*What you will do*
For the data below, the lines that hold "toLowerCase" should be counted; only the resulting number is expected.

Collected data

(** The parameters as a function of the layers. *)
Definition params_of (get : text -> text -> text) : ChainParams :=
  mkChainParams (Number (get (§"L1_CHAIN_ID") (§"900"))) (Number (get (§"L2_CHAIN_ID") (§"901")))
    (Number (get (§"BLOCK_TIME") (§"2"))) (get (§"GAS_LIMIT") (§"30000000"))
    (get (§"MAX_CYCLES_PER_INPUT") (§"1000000000")) (get (§"CHECKPOINT_INTERVAL") (§"25"))
    (get (§"GENESIS_TIMESTAMP") (§"0")) (toLowerCase (get (§"L1_GENESIS_HASH") (§"0x" ++ zeros_text 64)))
    (get (§"L1_GENESIS_NUMBER") (§"0")) (toLowerCase (get (§"BATCHER_ADDRESS") ANVIL_0))
    (toLowerCase (get (§"BATCH_INBOX_ADDRESS") (§"0xff00000000000000000000000000000000000901")))
    (toLowerCase (get (§"DEPOSIT_CONTRACT_ADDRESS") (§"0x6900000000000000000000000000000000000001")))
    (toLowerCase (get (§"L1_SYSTEM_CONFIG_ADDRESS") (§"0x6900000000000000000000000000000000000002")))
    (get (§"BASE_FEE_SCALAR") (§"1368")) (get (§"BLOB_BASE_FEE_SCALAR") (§"810949"))
    (get (§"EIP1559_DENOMINATOR") (§"50")) (get (§"EIP1559_ELASTICITY") (§"6")).

Lemma chainParams_done P w p w' : chainParams P w = (Done p, w') ->
  w' = w /\ settled P w /\ p = params_of (value (layers P w) w)
  /\ hex_string 64 (l1GenesisHash p)
  /\ Forall (hex_string 40) [batcherAddress p; batchInboxAddress p; depositContractAddress p; l1SystemConfigAddress p].
Proof.
  unfold chainParams. intros Hw. apply pbind_done_inv in Hw as (f & w1 & (Hs & -> & ->)%deploymentVars_done & Hw).
  apply pbind_done_inv in Hw as (w2 & w3 & Hid & Hw). injection Hid as <- <-.
  apply pbind_done_inv in Hw as (h & w2 & (-> & -> & Hh)%hash_done & Hw).
  do 4 apply pbind_done_inv in Hw as (? & ? & (-> & -> & ?)%addr_done & Hw).
  injection Hw as <- <-. cbn [l1GenesisHash batcherAddress batchInboxAddress depositContractAddress l1SystemConfigAddress].
  rewrite !Forall_cons. split_and!; first [assumption|reflexivity|constructor].
Qed.
(** They depend on the layers and the environment alone. *)
Lemma value_moved files w1 w2 : environ w2 = environ w1 -> value files w2 = value files w1.
Proof. intros He. unfold value, pick. by rewrite He. Qed.
Lemma addr_moved files name fb w1 w2 v w : environ w2 = environ w1 -> addr files name fb w1 = (Done v, w) -> addr files name fb w2 = (Done v, w2).
Proof.
  intros He. unfold addr. rewrite (value_moved files w1 w2 He). destruct (isAddress _); [|discriminate]. intros Hv. by injection Hv as <- <-.
Qed.
Lemma hash_moved files name fb w1 w2 v w : environ w2 = environ w1 -> hash files name fb w1 = (Done v, w) -> hash files name fb w2 = (Done v, w2).
Proof.
  intros He. unfold hash. rewrite (value_moved files w1 w2 He). destruct (isHash _); [|discriminate]. intros Hv. by injection Hv as <- <-.
Qed.
Lemma chainParams_same P w1 w2 p w : chainParams P w1 = (Done p, w) -> layers P w2 = layers P w1 -> settled P w2 -> environ w2 = environ w1 ->
  chainParams P w2 = (Done p, w2).
Proof.
  intros H1 Hl Hs He. unfold chainParams in *. apply pbind_done_inv in H1 as (f & w1' & (_ & -> & ->)%deploymentVars_done & H1).
  erewrite pbind_done by (by apply deploymentVars_settled). rewrite Hl.
  apply pbind_done_inv in H1 as (wa & wb & Hid & H1). injection Hid as <- <-. erewrite pbind_done by reflexivity.
  rewrite (value_moved _ w1 w2 He).
  apply pbind_done_inv in H1 as (h & w' & Hh & H1). pose proof (hash_done _ _ _ _ _ _ Hh) as [-> _].
  erewrite pbind_done by (eapply hash_moved; [exact He|exact Hh]).
  do 4 (apply pbind_done_inv in H1 as (? & w' & Ha & H1); pose proof (addr_done _ _ _ _ _ _ Ha) as [-> _];
        erewrite pbind_done by (eapply addr_moved; [exact He|exact Ha]); clear Ha).
  by injection H1 as <- <-.
Qed.

(** The four files decide the layers. *)
Lemma layers_ext P w1 w2 : Forall (fun path => fs w2 !! path = fs w1 !! path) [p_l1Addresses P; p_chainGenesis P; p_outputsAddresses P; p_tokenEnv P] ->
  layers P w2 = layers P w1 /\ (settled P w1 -> settled P w2).
Proof.
  rewrite !Forall_cons. intros (H1 & H2 & H3 & H4 & _). unfold layers, settled, file_vars. rewrite !Forall_cons, H1, H2, H3, H4. rewrite !Forall_nil. split; [reflexivity|tauto].
Qed.

(** ** The import *)

(** The first of several layers that has a value. *)
Definition layered (ls : list vars) (name : text) : option text :=
  foldr (fun m r => match m !! name with Some v => Some v | None => r end) None ls.
Lemma layered_union (a b : vars) ls name : layered ((a ∪ b) :: ls) name = layered (a :: b :: ls) name.
Proof. simpl. rewrite lookup_union. by destruct (a !! name), (b !! name). Qed.

Lemma quiet_bigint t : quiet (bigint_of t).
Proof. unfold bigint_of. quiet_tac. Qed.
Lemma quiet_optional files name : quiet (opt files name).
Proof. done. Qed.
#[local] Hint Resolve quiet_bigint quiet_optional : proc.
Lemma quiet_make_config P files port : quiet (make_config P files port).
Proof. unfold make_config. quiet_tac. Qed.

*Task answer*
5